The Supreme Court – FS Cairo (Nile Plaza) LLC v Lady Christine Brownlie
My son is age 4 and is allergic to peanuts. He has an EpiPen. The EpiPen is a medical device which is used to inject a dose of epinephrine to treat him in case he goes into anaphylactic shock. I keep an EpiPen at home and one is in his bag. I never have more than two at a time even though, as a parent, I’d like to have one in the car, in my handbag, in his sports bag.... This would be for all those ‘just in case’ thoughts that creep into your mind, especially when reading the tragic story about Natasha Edelman-Laperouse who sadly passed away after suffering an allergic reaction on a flight, and even though her father had administered two EpiPens. (Read Terry Donavan's blog: Should Pret a Manger pay compensation to the family of the teenager who died after eating a Pret sandwich?)
However, I know I can’t arm myself with medication at all times and in all eventualities and I do what I can every day to ensure my son doesn’t come into contact with peanuts. I read every food label. I think about what I’ve eaten before I kiss him good night. Just in case.
It was therefore a surprise to receive a letter from my GP, via NHS England, telling me about a supply problem with EpiPens. The letter advised that due to a problem which will last ‘several months’, parents were advised to follow all the usual advice regarding avoiding allergens, using the Epipen and dialling 999. A copy of the letter can be found here.

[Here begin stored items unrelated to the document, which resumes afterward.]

(* ===== verification/IndexAdmin.v ===== *)
(** * Creating and dropping indexes

    [table.rs]: registering an index and back-filling it, and dropping one with its
    entries, each in one transaction of the engine that is committed only when every
    step succeeds. *)
From S2P Require Import Prelude BTree Codec Ext Scalar Path Ordered IndexDef Value Archived Access Key Dir Engine Registry WriteBuffer Ctx Tree Write Txn Pattern Maintenance IndexSync IndexScan Reindex Program.

Section admin.
Context `{Ext} {T : Type} `{KV T Z bytes} {M : Type} `{KV M bytes bytes} {I : Type} `{OrdKV I}.

(** The committed tables, and the shared flag of [db/inner.rs]. *)
Record Tables := mkTables { d_data : T; d_meta : M; d_index : I; d_has_any_index : bool }.

Definition mark_has_index (s : Tables) : Tables := mkTables (d_data s) (d_meta s) (d_index s) true.

Definition backfill (data : T) (entry : option IndexEntry) : SM I unit :=
  match entry with
  | None => sret tt
  | Some entry => m_insert data [entry] []
  end.

(** [backfill], commit, and the flag; without the commit nothing stays. *)
Definition backfill_and_commit (new_entry : option IndexEntry) (meta : M) : SM Tables unit := λ s,
  match backfill (d_data s) new_entry (d_index s) with
  | (Ok _, i) => (Ok tt, mark_has_index (mkTables (d_data s) meta i (d_has_any_index s)))
  | (Err e, _) => (Err e, s)
  | (Panic, _) => (Panic, s)
  | (OutOfFuel, _) => (OutOfFuel, s)
  end.

Section table.
Context (table : bytes).

Definition create_index (def : IndexDef) : SM Tables unit :=
  let! '(new_entry, meta) := asks (λ s,
    let? '(created, meta) := registry_create (d_meta s) table def in
    let? entry := if (created : bool) then registry_lookup meta table (def_name def) else Ok None in
    Ok (entry, meta)) in
  backfill_and_commit new_entry meta.

Definition ensure_index (def : IndexDef) : SM Tables unit :=
  let! '(new_entry, meta) := asks (λ s,
    let? present := registry_has (d_meta s) table (def_name def) in
    if (present : bool) then Ok (None, d_meta s)
    else
      let? '(_, meta) := registry_create (d_meta s) table def in
      let? entry := registry_lookup meta table (def_name def) in
      Ok (entry, meta)) in
  backfill_and_commit new_entry meta.

Definition delete_index (name : bytes) : SM Tables bool := λ s,
  match registry_delete (d_meta s) table name with
  | Ok (removed, meta) =>
      match removed with
      | Some entry =>
          match delete_all entry (d_index s) with
          | (Ok _, i) => (Ok true, mkTables (d_data s) meta i (d_has_any_index s))
          | (Err e, _) => (Err e, s)
          | (Panic, _) => (Panic, s)
          | (OutOfFuel, _) => (OutOfFuel, s)
          end
      | None => (Ok false, mkTables (d_data s) meta (d_index s) (d_has_any_index s))
      end
  | Err e => (Err e, s)
  | Panic => (Panic, s)
  | OutOfFuel => (OutOfFuel, s)
  end.

(** [index_defs pattern] is what a type declares, one call after the other. *)
Section declared.
Context (index_defs : bytes → list IndexDef).

Definition create_indexes (pattern : bytes) : SM Tables unit := for_each (index_defs pattern) create_index.
Definition ensure_indexes (pattern : bytes) : SM Tables unit := for_each (index_defs pattern) ensure_index.

Fixpoint delete_loop (defs : list IndexDef) (removed : Z) : SM Tables Z :=
  match defs with
  | [] => sret removed
  | def :: defs =>
      let! gone := delete_index (def_name def) in
      delete_loop defs (if (gone : bool) then removed + 1 else removed)
  end.

Definition delete_indexes : SM Tables Z := delete_loop (index_defs []) 0.
End declared.

Definition index_def (name : bytes) (s : Tables) : res (option IndexDef) :=
  let? entry := registry_lookup (d_meta s) table name in Ok (e_def <$> entry).

Definition has_index (name : bytes) (s : Tables) : res bool := registry_has (d_meta s) table name.
End table.
End admin.
Arguments Tables T M I : clear implicits.

(** ** What they do *)

Section spec.
Context `{Ext} `{!ExtLaws} {T : Type} `{KV T Z bytes} `{!KVLaws T Z bytes} {M : Type} `{KV M bytes bytes} `{!KVLaws M bytes bytes}
  {I : Type} `{OrdKV I} `{!OrdKVLaws I}.
Implicit Types (s : Tables T M I) (i : I).

(** Every entry of the index table belongs to an id the registry has given out. *)
Definition ids_below i (n : Z) : Prop :=
  ∀ k v, kv_get i k = Some v → ∃ id, 0 ≤ id < n ∧ id_prefix id `prefix_of` k.

Lemma table_tree_ok (d : T) t : table_holds d t → docs_ok t → tree_ok t ∧ spells d t.
Proof.
  intros Hd Hdoc. assert (word 0) as Hw by by split.
  pose proof (begin_txn d t 0 true Hd Hw) as Ht.
  split; [by apply (txn_tree_ok _ _ Ht)|by apply (txn_spells _ _ Ht)].
Qed.

Lemma backfill_spec d t i e :
  table_holds d t → docs_ok t → usable e →
  (∀ k v, kv_get i k = Some v → ¬ id_prefix (e_id e) `prefix_of` k) →
  (∃ i', backfill d (Some e) i = (Ok tt, i') ∧ indexed t i' e ∧
     ∀ k, ¬ id_prefix (e_id e) `prefix_of` k → kv_get i' k = kv_get i k) ∨
  (∃ i', backfill d (Some e) i = (Err UniqueViolation, i') ∧ collision t e).
Proof.
  intros Hd Hdoc Hu Hfresh. destruct (table_tree_ok d t Hd Hdoc) as [Ht Hsp].
  assert (Forall usable [e]) as Hus by by apply Forall_singleton.
  assert (NoDup (map e_id [e])) as Hnd by (cbn; apply NoDup_singleton).
  unfold backfill. pose proof (inserts_eq [e] Hus d t [[]] i Hsp Ht) as Eb. cbn [for_each] in Eb.
  assert (m_insert d [e] [] i = for_each (entries_all [e] t [[]]) put_one i) as ->.
  { rewrite <- Eb. unfold sbind, sret. by destruct (m_insert d [e] [] i) as [[[]|x| |] i']. }
  assert (∀ x, x ∈ entries_all [e] t [[]] ↔ ∃ q y, member t e q y ∧ x = (def_unique (e_def e), t_entry e y)) as Hel.
  { intros x. rewrite entries_all_elem by apply Ht. split.
    - intros (e' & y & (->%list_elem_of_singleton & q & Hm & _) & ->). eauto.
    - intros (q & y & Hm & ->). exists e, y. split; [|done]. split; [by apply list_elem_of_singleton|].
      exists q. split; [done|]. constructor. apply on_line_nil. }
  destruct (insertions_spec _ (entries_all_consistent [e] Hnd Hus t [[]] Ht) i) as
    [(i' & E & Hin & Hout & _)|(i' & x & E & Hx & Hux & Hbad)]; [left|right].
  - exists i'. split_and!; [done| |].
    + split.
      * intros k v Hk Hp. destruct (decide (Exists (λ x, x.2.1 = k) (entries_all [e] t [[]]))) as [(x & Hx & Ek)%Exists_exists|Hno].
        -- pose proof (Hin x Hx) as Hxk. rewrite Ek, Hk in Hxk. apply Hel in Hx as (q & y & Hm & ->). cbn in *.
           exists q, y. split; [done|]. rewrite <- Ek. injection Hxk as ->. apply surjective_pairing.
        -- rewrite Hout in Hk; [by destruct (Hfresh k v Hk)|]. intros x Hx Ek. apply Hno, Exists_exists. eauto.
      * intros q y Hm _. apply (Hin (def_unique (e_def e), t_entry e y)). apply Hel. eauto.
    + intros k Hk. apply Hout. intros x (q & y & _ & ->)%Hel Ek. apply Hk. rewrite <- Ek. apply entry_prefix.
  - exists i'. split; [done|]. apply Hel in Hx as (q & y & Hy & ->). cbn in *. split; [done|].
    destruct Hbad as [(v & Hv & _)|(x & Hx & Ex & Hne)].
    + destruct (Hfresh _ _ Hv). apply entry_prefix.
    + apply Hel in Hx as (r & z & Hz & ->). cbn in *. exists q, y, r, z. split_and!; [done..|].
      intros Ek. apply Hne. by destruct (member_unique t e q y r z Ht Hy Hz Ek) as [_ ->].
Qed.

Lemma lookup_created reg table def :
  List.find (is_index table (def_name def)) (entries reg) = None →
  List.find (is_index table (def_name def)) (entries reg ++ [mkIndexEntry table (next_id reg) def]) =
    Some (mkIndexEntry table (next_id reg) def).
Proof.
  induction (entries reg) as [|x l IH]; cbn [List.find app].
  - by rewrite (proj2 (is_index_spec _ _ (mkIndexEntry table (next_id reg) def))).
  - destruct (is_index table (def_name def) x); [done|apply IH].
Qed.

(** C31: Creating an index back-fills it: registering a new definition over a table of
    documents either succeeds, with the entry registered under a fresh id, the new
    index holding exactly the entries of the nodes its pattern covers and every other
    index untouched, or fails with UniqueViolation because two covered nodes really
    share their columns, or fails because the name is taken by another definition;
    a failure leaves the database as it was, and an identical definition is accepted
    without touching data or indexes. *)
Theorem create_index_spec table def s t reg :
  holds_registry (d_meta s) reg → string_ok table → def_ok def →
  table_holds (d_data s) t → docs_ok t → ids_below (d_index s) (next_id reg) →
  let e := mkIndexEntry table (next_id reg) def in
  usable e → next_id reg < U32_MAX → blen (entries reg) + 1 < 2 ^ 32 → reg_size (entries reg ++ [e]) ≤ USIZE_MAX →
  match List.find (is_index table (def_name def)) (entries reg) with
  | Some old =>
      if decide (e_def old = def) then create_index table def s = (Ok tt, mark_has_index s)
      else ∃ x, create_index table def s = (Err (SchemaMismatch x), s)
  | None =>
      (∃ s', create_index table def s = (Ok tt, s') ∧ d_data s' = d_data s ∧ d_has_any_index s' = true ∧
         holds_registry (d_meta s') (mkRegistry (next_id reg + 1) (entries reg ++ [e])) ∧
         indexed t (d_index s') e ∧ ids_below (d_index s') (next_id reg + 1) ∧
         ∀ t' e', e' ∈ entries reg → indexed t' (d_index s) e' → indexed t' (d_index s') e') ∨
      (create_index table def s = (Err UniqueViolation, s) ∧ collision t e)
  end.
Proof.
  intros Hreg Hst Hdef Hd Hdoc Hids e Hu Hn Hc Hsz. unfold create_index, sbind, asks.
  pose proof (registry_create_lemma (d_meta s) reg table def Hreg Hst Hdef) as Hcreate. cbn zeta in Hcreate. fold e in Hcreate.
  destruct (List.find _ _) as [old|] eqn:Ef; [rewrite Hcreate|].
  { destruct (decide (e_def old = def)); [by destruct s|by eexists]. }
  destruct (Hcreate Hn Hc Hsz) as (meta' & -> & Hreg' & _). cbn [rbind].
  assert (registry_lookup meta' table (def_name def) = Ok (Some e)) as ->.
  { unfold registry_lookup. destruct Hreg' as (_ & -> & _). cbn [rbind entries]. by rewrite lookup_created. }
  cbn [rbind]. unfold backfill_and_commit.
  assert (∀ k v, kv_get (d_index s) k = Some v → ¬ id_prefix (e_id e) `prefix_of` k) as Hfresh.
  { intros k v Hk Hp. destruct (Hids k v Hk) as (id & Hid & Hp'). destruct Hu as [Hu _].
    pose proof (id_prefix_inj (next_id reg) id k Hu) as E. cbn in Hu, Hp. unfold unsigned_ok in *.
    rewrite E in Hid by (done || lia). lia. }
  destruct (backfill_spec (d_data s) t (d_index s) e Hd Hdoc Hu Hfresh) as [(i' & -> & Hix & Hoth)|(i' & -> & Hcol)]; [left|by right].
  eexists. split; [done|]. cbn [mark_has_index d_data d_meta d_index d_has_any_index]. split_and!; try done.
  - intros k v Hk. destruct (decide (id_prefix (e_id e) `prefix_of` k)) as [Hp|Hp].
    + exists (next_id reg). split; [|done]. destruct Hu as [[? _] _]. cbn in *. lia.
    + rewrite Hoth in Hk by done. destruct (Hids k v Hk) as (id & ? & ?). exists id. split; [lia|done].
  - intros t' e' He' [Hsound Hcomplete].
    assert (∀ k, id_prefix (e_id e') `prefix_of` k → ¬ id_prefix (e_id e) `prefix_of` k) as Hne.
    { intros k Hp' Hp. destruct Hreg as ([_ Hwf _ Hb _ _ _] & _). rewrite Forall_forall in Hwf, Hb.
      destruct (Hwf e' He') as (_ & Hid' & _). specialize (Hb e' He'). destruct Hu as [Hu _].
      pose proof (id_prefix_inj _ _ k Hid' Hu Hp' Hp) as E. cbn in E, Hb. lia. }
    split.
    + intros k v Hk Hp. apply Hsound; [|done]. by rewrite <- Hoth by by apply Hne.
    + intros q y Hm Hf. rewrite Hoth; [by apply (Hcomplete q)|]. by apply Hne, entry_prefix.
Qed.

(** Dropping an index removes exactly its registration and its entries, answers
    whether there was one, and leaves every other key of the index table and the data
    alone. *)
Theorem delete_index_spec table name s reg :
  holds_registry (d_meta s) reg →
  match remove_first (is_index table name) (entries reg) with
  | None => delete_index table name s = (Ok false, s) ∧
      ∀ x, x ∈ entries reg → ¬ (e_table x = table ∧ def_name (e_def x) = name)
  | Some (e, rest) =>
      ∃ s', delete_index table name s = (Ok true, s') ∧ e_table e = table ∧ def_name (e_def e) = name ∧
        Permutation (entries reg) (e :: rest) ∧ d_data s' = d_data s ∧
        holds_registry (d_meta s') (mkRegistry (next_id reg) rest) ∧
        (∀ k, kv_get (d_index s') k = if decide (id_prefix (e_id e) `prefix_of` k) then None else kv_get (d_index s) k) ∧
        ∀ t e', e' ∈ rest → indexed t (d_index s) e' → indexed t (d_index s') e'
  end.
Proof.
  intros Hreg. unfold delete_index. pose proof (registry_delete_lemma (d_meta s) reg table name Hreg) as Hdel.
  destruct (remove_first _ _) as [[e rest]|].
  2: { destruct Hdel as [-> Hno]. split; [by destruct s|done]. }
  destruct Hdel as (meta' & -> & Hreg' & Hperm & Ht & Hn & _).
  destruct (delete_all_lemma e (d_index s)) as (i' & -> & Hi'). eexists. split; [done|]. cbn [d_data d_meta d_index].
  split_and!; try done. intros t e' He' [Hsound Hcomplete].
  assert (∀ k, id_prefix (e_id e') `prefix_of` k → ¬ id_prefix (e_id e) `prefix_of` k) as Hne.
  { intros k Hp' Hp. destruct Hreg as ([_ Hwf Hids _ _ _ _] & _). rewrite Hperm in Hwf, Hids.
    apply Forall_cons in Hwf as [(_ & Hid & _) Hwf]. rewrite Forall_forall in Hwf. destruct (Hwf e' He') as (_ & Hid' & _).
    cbn in Hids. apply NoDup_cons in Hids as [Hnin _]. apply Hnin, list_elem_of_fmap. exists e'. split; [|done].
    by apply (id_prefix_inj _ _ k). }
  split.
  - intros k v Hk Hp. apply Hsound; [|done]. rewrite Hi', decide_False in Hk; [done|by apply Hne].
  - intros q y Hm Hf. rewrite Hi', decide_False; [by apply (Hcomplete q)|]. by apply Hne, entry_prefix.
Qed.
End spec.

What was very interesting to me as a medical negligence solicitor and mother of a child who is prescribed an EpiPen were the following recommendations:
My first thought was that I wish I hadn’t used an old out of date pen to practise injecting on an orange a few months before I got the letter. However, it was a good job I did practise, given I nearly injected my own thumb (apparently a frequent occurrence).
Medicines go through years of development, extremely rigorous trials and testing and then I imagine there is a great deal of very careful consideration that goes into the leaflet tucked inside the box. I read it very carefully again before my practice run on the orange. Suddenly, we are being told to ignore expiration dates of one drug and the safe weight limit of another.

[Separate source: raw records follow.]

Lemma write_entry_blob_world s k : own_buffer s → write_entry_blob k (pw_ctx s) = Ok (w_stored (writer_world s) k).
Proof.
  intros (Hw & _). cbn. unfold write_entry_blob, w_entry. rewrite (file_get_spec _ _ Hw). unfold wb_read, read_entry.
  assert ((if dirty (wb (pw_ctx s)) then (λ children, dir_entry (encode_dir children)) <$> dirs (wb (pw_ctx s)) !! k else None) =
          (λ children, dir_entry (encode_dir children)) <$> dirs (wb (pw_ctx s)) !! k) as ->.
  { destruct Hw as (Hw & _). unfold dirty. destruct (dirs_dirty _); [done|]. by rewrite Hw, lookup_empty. }
  destruct (dirs _ !! k); [done|]. cbn. by destruct (files _ !! k).
Qed.

Lemma w_verify_trusts s k e r s' : w_stored (writer_world s) k = Some e → w_verify k e s = (r, s') → s' = s ∧ (r = Ok tt → w_trusted s k e).
Proof.
  intros He. unfold w_verify, buffered_dir, wb_read, file_contains, w_verify_entry, w_verify_with.
  destruct (dirty _ && _) eqn:Ed; [intros [= <- <-]; split; [done|]; intros _; left; by apply andb_true_iff in Ed as [_ ?%bool_decide_eq_true]|].
  destruct (files_dirty _ && _) eqn:Ef; [intros [= <- <-]; split; [done|]; intros _; right; left; by apply andb_true_iff in Ef as [_ ?%bool_decide_eq_true]|].
  assert (∀ r, (let? '((acl, mac), _) := read_meta table k (pw_inodes s) in w_check_mac k e acl mac) = r → r = Ok tt → w_trusted s k e) as Hc.
  { intros r0 <- ([[a m] sg] & Hm & Hc)%rbind_Ok. by eapply checked_trusted. }
  destruct principal as [| |ses] eqn:Ep; [intros [= <- <-]; split; [done|]; intros _; right; right; by rewrite Ep..|].
  intros [= <- <-]. split; [done|]. by apply Hc.
Qed.

Lemma read_acl_list i k o : read_acl table k i = Ok o → o = w_list i k.
Proof.
  unfold read_acl, w_list, read_meta, decode_meta. destruct (kv_get i _) as [bs|]; [|by intros [= <-]].
  by intros (n & -> & [= <-])%rbind_Ok.
Qed.

Lemma w_authorize_may s k r s' : enforced principal = true → w_authorize k RAccess s = (r, s') →
  s' = s ∧ (r = Ok tt → w_may (writer_world s) k RAccess).
Proof.
  intros He. unfold w_authorize. rewrite He. unfold sbind, asks. cbn [negb].
  destruct (read_acl table k (pw_inodes s)) as [a|e| |] eqn:Ea; intros [= <- <-]; (split; [done|]); [|done..].
  intros Hok. unfold w_may. cbn. rewrite <- (read_acl_list _ _ _ Ea).
  destruct (authorize_decides principal k a RAccess) as [[_ ?]|[E _]]; [done|congruence].
Qed.

(** The writer's promises, for users (and for the guest the code never lets write). *)
#[export] Instance writer_laws (Henforced : enforced principal = true) : PGrabLaws (DateTime := DateTime) (PWriteTxn T I).
Proof.
  refine {| pg_ok := own_buffer; pg_world := writer_world |}.
  - intros s p r s' Hs. cbn. unfold w_resolve. rewrite Henforced. intros [= <- <-]. split; [done|]. intros o. by apply w_resolve_walks.
  - intros s k r s' Hs [= <- <-]. split; [done|]. intros o. rewrite write_entry_blob_world by done. by intros [= <-].
  - intros s k r s' Hs E. by destruct (w_authorize_may _ _ _ _ Henforced E) as [-> Hm].
  - intros s k e r s' Hs He E. by destruct (w_verify_trusts _ _ _ _ _ He E) as [-> Hm].
  - intros s k r s' Hs [= <- <-]. split; [done|]. intros o. apply read_acl_list.
  - intros s k r s' Hs [= _ <-]. by apply (same_tables_world s).
Defined.
End writer.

What is even more difficult is that I have to trust other parents. If a child who needs an epinephrine dose after a severe allergic reaction does not receive it, there is a chance they could die. We are now being told to give a less effective dose from an out of date pen. We are also being told not to get new pens until our current pens have expired. This relies on all parents who have children with allergies not rushing to the pharmacy to get repeat prescriptions. This relies on trust amongst people I do not know and involves me enduring the next few months during the supply problem not knowing whether all the other parents are all stocked up and I am close to being without (although when I read the forums for parents of children with allergies, it seems everyone is struggling).
So the lawyer in me wonders about how the advice in the UK to ignore manufacturers' advice can ever be right. How many months is “too” out of date? Who are the experts who deem that the weight range can differ to what the drug was designed for?
The root of the problem is obviously the suppliers. Brexit is on the horizon. There is talk of how medical supplies will not be subject to the same importation issues as other goods but there will inevitably be some panic come March 2019. Given the risks of not having an EpiPen, or any other medication for that matter, surely that alone should force a review of the policies that result in shortages like this. Any drug shortage adds a burden on the NHS and patients. When a shortage like this occurs, the Department of Health and Social Care has had to spend a considerable amount of time and money addressing the issue and ways around it rather than what they should be doing – improving healthcare.
The memo from NHS Improvement to GPs on 9 October advises ‘conserving supplies for patients who truly need them’. As a parent, I am pleased that food labelling is improving all the time and I will forever work hard to avoid allergens but for now I am reliant on every GP and parent interpreting what the ‘true need’ is for their child in what might be a life or death situation, which is an obviously impossible task.
It is sometimes a defence to medical negligence claims that patients haven’t followed the correct discharge advice, or taken their medication according to the leaflet that was enclosed with it. Patients obviously have a duty to follow advice when it is given but I’m not sure how any patient can be confident they are doing the right thing when following emergency guidance like this rather than the years of research that went into that vital guidance leaflet.